→ **TASK TO CARRY OUT**
Below is a listing. Write out exactly its lines between the one holding "assert (Em : match_tag" and the one holding "rewrite skip_digits_app by", inclusive.

→ **RECORDS PROVIDED**
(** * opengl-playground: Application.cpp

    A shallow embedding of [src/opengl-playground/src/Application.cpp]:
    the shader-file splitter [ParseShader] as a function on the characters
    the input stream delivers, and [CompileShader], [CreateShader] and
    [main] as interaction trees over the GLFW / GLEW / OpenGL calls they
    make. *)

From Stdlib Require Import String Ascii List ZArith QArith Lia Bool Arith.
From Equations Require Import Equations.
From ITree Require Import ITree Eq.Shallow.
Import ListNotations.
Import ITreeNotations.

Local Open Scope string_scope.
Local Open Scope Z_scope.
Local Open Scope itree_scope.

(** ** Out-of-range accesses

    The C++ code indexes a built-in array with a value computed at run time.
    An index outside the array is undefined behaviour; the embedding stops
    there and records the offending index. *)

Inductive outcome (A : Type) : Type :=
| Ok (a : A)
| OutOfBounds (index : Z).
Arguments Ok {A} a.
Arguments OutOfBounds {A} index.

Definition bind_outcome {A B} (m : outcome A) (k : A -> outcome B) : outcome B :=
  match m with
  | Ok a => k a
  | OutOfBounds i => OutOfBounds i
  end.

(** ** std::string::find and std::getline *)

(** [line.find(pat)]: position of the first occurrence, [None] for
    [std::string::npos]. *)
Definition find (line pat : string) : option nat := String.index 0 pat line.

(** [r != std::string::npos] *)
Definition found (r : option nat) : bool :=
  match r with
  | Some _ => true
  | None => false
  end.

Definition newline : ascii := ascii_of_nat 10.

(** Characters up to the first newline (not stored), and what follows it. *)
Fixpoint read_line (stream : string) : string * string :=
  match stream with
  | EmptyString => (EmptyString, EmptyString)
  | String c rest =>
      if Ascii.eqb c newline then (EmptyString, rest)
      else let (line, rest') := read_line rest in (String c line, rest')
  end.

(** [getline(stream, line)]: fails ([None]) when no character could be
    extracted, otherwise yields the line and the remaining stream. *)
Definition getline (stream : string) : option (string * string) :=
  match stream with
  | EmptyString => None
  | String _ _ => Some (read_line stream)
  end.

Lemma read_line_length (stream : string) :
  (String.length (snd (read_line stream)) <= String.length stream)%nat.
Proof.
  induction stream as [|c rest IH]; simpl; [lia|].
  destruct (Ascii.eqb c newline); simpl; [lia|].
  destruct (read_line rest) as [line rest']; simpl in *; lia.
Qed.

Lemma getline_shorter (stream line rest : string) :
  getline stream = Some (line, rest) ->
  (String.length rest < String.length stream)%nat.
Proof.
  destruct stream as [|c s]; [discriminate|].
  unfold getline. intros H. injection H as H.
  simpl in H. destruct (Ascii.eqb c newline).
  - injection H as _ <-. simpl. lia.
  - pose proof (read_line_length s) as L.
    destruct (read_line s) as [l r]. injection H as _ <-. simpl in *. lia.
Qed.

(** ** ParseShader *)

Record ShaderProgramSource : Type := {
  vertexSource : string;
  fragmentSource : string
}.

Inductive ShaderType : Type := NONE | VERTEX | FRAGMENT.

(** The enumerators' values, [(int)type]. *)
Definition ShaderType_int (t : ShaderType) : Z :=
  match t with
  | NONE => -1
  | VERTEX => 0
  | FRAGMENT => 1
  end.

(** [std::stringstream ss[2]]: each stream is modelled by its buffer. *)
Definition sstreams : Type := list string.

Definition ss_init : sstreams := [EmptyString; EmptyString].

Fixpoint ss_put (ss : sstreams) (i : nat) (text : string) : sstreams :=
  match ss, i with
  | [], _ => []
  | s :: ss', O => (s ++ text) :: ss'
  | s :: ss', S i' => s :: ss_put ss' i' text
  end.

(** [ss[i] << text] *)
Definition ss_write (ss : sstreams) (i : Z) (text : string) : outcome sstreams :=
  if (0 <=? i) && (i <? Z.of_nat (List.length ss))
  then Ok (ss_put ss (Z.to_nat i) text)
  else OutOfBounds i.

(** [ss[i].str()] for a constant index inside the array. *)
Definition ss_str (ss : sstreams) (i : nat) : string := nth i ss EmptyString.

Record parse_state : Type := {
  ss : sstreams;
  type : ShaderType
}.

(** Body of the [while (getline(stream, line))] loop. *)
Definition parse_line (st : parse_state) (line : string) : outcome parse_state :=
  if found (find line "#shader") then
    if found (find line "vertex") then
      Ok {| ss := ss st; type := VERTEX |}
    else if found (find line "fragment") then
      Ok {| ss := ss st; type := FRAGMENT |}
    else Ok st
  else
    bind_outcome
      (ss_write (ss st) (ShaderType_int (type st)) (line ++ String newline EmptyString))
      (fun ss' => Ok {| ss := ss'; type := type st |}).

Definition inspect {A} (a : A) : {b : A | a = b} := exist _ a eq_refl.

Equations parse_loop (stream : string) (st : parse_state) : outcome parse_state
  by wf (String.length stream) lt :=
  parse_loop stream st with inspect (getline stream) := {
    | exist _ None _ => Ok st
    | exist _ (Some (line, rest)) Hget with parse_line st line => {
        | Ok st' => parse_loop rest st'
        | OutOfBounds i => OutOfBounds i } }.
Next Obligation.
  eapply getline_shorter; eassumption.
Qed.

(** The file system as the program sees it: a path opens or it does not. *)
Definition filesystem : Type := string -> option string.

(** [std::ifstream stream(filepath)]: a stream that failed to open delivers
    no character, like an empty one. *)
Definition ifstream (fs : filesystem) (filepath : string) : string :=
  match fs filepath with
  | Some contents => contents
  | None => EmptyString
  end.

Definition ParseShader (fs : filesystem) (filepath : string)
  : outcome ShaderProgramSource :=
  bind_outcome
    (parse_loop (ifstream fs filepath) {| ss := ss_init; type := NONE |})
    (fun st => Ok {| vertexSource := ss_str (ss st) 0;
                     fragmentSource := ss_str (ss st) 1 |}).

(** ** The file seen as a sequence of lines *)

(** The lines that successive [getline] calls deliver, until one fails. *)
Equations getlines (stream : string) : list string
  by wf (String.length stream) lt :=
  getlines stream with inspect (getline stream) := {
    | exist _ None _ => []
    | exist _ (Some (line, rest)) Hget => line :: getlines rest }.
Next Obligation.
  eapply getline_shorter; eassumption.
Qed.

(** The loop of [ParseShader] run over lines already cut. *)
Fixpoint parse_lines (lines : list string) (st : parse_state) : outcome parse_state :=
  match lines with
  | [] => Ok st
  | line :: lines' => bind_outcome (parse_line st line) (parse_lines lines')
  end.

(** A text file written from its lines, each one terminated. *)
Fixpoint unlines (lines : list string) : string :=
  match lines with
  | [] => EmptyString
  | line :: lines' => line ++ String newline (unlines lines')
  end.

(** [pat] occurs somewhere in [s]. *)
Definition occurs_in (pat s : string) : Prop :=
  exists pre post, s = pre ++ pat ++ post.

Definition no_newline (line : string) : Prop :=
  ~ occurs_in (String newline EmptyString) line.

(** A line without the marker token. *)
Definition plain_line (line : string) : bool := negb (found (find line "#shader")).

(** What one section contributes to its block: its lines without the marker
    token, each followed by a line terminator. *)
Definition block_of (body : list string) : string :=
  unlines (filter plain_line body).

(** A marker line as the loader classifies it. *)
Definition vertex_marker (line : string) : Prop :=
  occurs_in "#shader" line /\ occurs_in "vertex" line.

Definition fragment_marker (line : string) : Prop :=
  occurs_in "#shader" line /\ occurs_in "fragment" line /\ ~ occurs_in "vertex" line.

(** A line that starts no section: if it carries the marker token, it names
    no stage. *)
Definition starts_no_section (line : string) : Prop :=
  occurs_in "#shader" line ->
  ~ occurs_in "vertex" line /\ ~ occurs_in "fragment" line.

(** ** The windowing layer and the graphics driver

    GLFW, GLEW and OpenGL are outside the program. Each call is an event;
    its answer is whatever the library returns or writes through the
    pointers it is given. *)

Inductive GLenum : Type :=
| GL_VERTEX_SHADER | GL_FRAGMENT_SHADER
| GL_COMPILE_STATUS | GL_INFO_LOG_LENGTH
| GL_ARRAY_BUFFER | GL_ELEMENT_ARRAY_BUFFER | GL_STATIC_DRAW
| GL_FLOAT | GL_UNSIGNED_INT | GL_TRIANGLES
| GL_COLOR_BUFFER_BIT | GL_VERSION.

--

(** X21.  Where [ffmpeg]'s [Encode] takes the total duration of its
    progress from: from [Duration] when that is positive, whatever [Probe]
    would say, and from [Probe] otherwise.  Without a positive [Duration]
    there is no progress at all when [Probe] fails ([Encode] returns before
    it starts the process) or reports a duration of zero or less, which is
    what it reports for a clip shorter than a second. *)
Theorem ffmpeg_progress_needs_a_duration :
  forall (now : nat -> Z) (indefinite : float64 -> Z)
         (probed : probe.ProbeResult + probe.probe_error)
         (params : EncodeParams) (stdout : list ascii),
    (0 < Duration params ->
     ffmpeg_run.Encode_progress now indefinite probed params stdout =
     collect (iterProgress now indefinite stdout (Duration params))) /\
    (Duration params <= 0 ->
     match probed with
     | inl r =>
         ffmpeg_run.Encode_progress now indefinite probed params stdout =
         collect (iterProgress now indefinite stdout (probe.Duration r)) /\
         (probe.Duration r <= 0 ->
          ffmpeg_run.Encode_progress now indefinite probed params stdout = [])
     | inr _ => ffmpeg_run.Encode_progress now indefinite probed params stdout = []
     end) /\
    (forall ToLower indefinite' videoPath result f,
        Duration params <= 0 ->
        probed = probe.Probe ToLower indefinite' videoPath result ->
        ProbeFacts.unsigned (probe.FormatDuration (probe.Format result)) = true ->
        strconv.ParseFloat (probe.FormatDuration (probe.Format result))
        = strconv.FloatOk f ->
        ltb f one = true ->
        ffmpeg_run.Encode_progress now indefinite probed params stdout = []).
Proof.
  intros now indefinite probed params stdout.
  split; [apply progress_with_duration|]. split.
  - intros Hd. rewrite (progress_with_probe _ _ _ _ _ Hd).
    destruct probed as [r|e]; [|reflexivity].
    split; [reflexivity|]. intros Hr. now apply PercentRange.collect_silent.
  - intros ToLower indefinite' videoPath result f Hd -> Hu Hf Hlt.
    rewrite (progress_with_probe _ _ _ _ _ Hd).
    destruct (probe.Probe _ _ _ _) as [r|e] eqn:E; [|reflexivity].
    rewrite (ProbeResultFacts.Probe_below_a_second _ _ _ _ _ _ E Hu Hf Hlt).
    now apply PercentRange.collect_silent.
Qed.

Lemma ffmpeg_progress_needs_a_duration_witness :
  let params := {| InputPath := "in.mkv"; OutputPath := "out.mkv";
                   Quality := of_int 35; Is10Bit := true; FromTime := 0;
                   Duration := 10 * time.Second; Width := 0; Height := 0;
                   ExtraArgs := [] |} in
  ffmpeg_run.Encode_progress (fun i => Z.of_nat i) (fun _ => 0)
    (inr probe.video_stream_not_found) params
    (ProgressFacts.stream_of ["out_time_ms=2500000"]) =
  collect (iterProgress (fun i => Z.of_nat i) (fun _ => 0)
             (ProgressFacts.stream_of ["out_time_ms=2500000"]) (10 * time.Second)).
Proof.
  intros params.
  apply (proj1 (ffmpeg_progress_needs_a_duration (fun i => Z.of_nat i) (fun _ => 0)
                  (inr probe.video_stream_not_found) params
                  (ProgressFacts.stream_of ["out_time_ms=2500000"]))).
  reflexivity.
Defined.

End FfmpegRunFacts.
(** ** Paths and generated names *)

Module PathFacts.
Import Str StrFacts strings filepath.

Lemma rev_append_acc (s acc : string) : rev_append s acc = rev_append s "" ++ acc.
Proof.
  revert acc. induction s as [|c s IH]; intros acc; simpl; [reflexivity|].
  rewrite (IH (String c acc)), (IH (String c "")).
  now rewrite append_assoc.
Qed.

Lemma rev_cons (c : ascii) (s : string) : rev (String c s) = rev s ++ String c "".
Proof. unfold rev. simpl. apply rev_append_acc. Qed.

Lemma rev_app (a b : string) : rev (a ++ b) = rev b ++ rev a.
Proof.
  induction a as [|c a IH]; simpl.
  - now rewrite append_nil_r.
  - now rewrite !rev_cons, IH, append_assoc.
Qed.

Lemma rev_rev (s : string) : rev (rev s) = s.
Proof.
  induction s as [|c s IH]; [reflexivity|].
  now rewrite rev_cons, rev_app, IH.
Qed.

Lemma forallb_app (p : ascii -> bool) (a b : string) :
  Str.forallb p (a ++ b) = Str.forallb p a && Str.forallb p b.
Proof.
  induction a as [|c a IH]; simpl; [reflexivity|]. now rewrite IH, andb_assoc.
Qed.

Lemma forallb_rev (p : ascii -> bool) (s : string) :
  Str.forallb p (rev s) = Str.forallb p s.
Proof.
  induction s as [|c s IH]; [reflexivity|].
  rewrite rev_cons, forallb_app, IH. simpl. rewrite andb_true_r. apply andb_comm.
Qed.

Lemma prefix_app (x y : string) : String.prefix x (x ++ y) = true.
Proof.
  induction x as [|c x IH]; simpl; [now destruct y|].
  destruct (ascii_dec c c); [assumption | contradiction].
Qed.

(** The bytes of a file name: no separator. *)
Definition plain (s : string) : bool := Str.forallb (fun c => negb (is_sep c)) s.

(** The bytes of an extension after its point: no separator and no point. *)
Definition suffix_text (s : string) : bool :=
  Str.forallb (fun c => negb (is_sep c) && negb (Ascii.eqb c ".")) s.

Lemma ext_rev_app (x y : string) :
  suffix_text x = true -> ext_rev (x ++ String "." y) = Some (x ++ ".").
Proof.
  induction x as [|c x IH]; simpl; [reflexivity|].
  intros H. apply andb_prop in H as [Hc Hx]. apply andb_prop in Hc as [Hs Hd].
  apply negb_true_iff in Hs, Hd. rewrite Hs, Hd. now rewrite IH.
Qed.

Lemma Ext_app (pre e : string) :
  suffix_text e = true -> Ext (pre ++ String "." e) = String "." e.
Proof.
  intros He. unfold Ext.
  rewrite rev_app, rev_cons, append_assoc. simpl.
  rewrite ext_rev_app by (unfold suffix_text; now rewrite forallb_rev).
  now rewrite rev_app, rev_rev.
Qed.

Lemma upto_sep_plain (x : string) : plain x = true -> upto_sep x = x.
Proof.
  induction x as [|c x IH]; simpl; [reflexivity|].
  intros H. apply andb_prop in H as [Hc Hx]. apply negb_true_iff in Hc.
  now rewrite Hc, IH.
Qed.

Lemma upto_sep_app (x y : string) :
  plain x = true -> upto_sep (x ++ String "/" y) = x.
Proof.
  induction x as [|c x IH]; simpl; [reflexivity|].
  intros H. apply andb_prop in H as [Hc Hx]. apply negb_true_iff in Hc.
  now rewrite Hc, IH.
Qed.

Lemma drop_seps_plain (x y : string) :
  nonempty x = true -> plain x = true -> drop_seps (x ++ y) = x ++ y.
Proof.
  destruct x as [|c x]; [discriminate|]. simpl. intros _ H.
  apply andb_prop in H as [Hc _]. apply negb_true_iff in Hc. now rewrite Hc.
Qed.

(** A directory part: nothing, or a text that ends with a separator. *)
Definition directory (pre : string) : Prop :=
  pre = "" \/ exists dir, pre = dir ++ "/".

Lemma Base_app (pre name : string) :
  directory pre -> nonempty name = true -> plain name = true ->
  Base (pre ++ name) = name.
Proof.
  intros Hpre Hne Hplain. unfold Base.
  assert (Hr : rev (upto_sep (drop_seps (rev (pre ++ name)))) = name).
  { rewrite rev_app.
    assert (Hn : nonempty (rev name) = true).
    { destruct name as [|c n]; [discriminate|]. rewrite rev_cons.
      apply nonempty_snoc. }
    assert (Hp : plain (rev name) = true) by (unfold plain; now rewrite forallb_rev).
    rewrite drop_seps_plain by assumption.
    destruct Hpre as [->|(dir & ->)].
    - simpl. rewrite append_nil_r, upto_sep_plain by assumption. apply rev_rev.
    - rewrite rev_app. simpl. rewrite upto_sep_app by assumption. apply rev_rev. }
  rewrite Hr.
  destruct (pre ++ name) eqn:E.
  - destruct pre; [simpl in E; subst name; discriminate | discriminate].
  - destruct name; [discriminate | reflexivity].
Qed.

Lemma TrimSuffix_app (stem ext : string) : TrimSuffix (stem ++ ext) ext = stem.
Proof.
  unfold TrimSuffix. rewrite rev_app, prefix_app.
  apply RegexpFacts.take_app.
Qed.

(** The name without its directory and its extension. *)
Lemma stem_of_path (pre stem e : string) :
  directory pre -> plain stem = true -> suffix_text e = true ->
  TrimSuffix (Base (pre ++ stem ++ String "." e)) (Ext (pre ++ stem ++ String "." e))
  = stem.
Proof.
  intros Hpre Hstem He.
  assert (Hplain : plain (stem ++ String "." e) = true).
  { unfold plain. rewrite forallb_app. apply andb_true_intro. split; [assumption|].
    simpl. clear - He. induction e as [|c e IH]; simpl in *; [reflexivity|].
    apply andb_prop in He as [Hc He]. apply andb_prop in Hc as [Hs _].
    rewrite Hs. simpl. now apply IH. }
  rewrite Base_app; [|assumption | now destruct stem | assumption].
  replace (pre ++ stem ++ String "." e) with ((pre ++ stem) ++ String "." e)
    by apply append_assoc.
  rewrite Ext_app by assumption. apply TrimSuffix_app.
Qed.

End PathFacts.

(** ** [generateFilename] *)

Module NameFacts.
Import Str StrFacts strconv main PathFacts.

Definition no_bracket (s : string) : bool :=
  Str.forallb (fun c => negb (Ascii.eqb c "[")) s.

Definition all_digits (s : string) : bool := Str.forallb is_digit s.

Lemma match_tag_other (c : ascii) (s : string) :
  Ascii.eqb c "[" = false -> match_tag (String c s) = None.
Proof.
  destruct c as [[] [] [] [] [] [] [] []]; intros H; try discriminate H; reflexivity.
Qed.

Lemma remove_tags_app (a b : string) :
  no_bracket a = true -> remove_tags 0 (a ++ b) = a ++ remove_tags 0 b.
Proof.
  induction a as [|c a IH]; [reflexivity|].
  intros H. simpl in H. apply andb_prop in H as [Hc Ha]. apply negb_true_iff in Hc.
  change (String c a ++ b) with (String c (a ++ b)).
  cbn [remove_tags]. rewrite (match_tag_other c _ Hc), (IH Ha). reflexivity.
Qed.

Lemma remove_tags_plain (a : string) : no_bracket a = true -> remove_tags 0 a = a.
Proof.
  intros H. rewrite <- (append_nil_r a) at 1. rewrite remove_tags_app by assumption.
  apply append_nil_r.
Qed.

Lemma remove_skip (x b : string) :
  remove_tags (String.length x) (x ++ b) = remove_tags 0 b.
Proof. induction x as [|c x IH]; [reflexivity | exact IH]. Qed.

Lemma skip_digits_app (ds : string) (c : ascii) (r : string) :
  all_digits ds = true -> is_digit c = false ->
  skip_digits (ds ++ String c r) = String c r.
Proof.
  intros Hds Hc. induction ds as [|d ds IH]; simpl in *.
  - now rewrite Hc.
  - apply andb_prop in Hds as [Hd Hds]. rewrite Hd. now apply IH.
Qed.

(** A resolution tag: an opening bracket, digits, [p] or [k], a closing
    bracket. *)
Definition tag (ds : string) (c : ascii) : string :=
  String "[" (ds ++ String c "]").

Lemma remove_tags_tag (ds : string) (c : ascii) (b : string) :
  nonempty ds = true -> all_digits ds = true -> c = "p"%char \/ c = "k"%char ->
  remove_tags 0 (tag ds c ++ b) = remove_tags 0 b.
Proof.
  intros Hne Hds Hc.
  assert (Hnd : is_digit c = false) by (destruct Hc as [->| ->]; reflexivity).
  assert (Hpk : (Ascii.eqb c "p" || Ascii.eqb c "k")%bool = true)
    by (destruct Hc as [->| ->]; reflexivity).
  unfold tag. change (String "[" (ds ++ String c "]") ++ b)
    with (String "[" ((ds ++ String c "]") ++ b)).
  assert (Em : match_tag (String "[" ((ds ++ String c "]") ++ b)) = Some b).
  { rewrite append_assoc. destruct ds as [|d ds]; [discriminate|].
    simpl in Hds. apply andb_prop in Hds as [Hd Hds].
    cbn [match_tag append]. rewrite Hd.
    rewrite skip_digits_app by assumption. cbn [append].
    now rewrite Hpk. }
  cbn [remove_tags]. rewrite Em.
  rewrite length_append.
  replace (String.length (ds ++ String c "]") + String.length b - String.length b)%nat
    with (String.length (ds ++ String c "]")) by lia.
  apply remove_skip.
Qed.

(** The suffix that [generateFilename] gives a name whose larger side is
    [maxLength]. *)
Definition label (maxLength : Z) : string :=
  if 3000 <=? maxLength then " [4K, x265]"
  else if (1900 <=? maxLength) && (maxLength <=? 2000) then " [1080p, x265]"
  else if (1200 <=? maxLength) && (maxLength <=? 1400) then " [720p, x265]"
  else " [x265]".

→ **WRITTEN RESPONSE**
  assert (Em : match_tag (String "[" ((ds ++ String c "]") ++ b)) = Some b).
  { rewrite append_assoc. destruct ds as [|d ds]; [discriminate|].
    simpl in Hds. apply andb_prop in Hds as [Hd Hds].
    cbn [match_tag append]. rewrite Hd.
    rewrite skip_digits_app by assumption. cbn [append].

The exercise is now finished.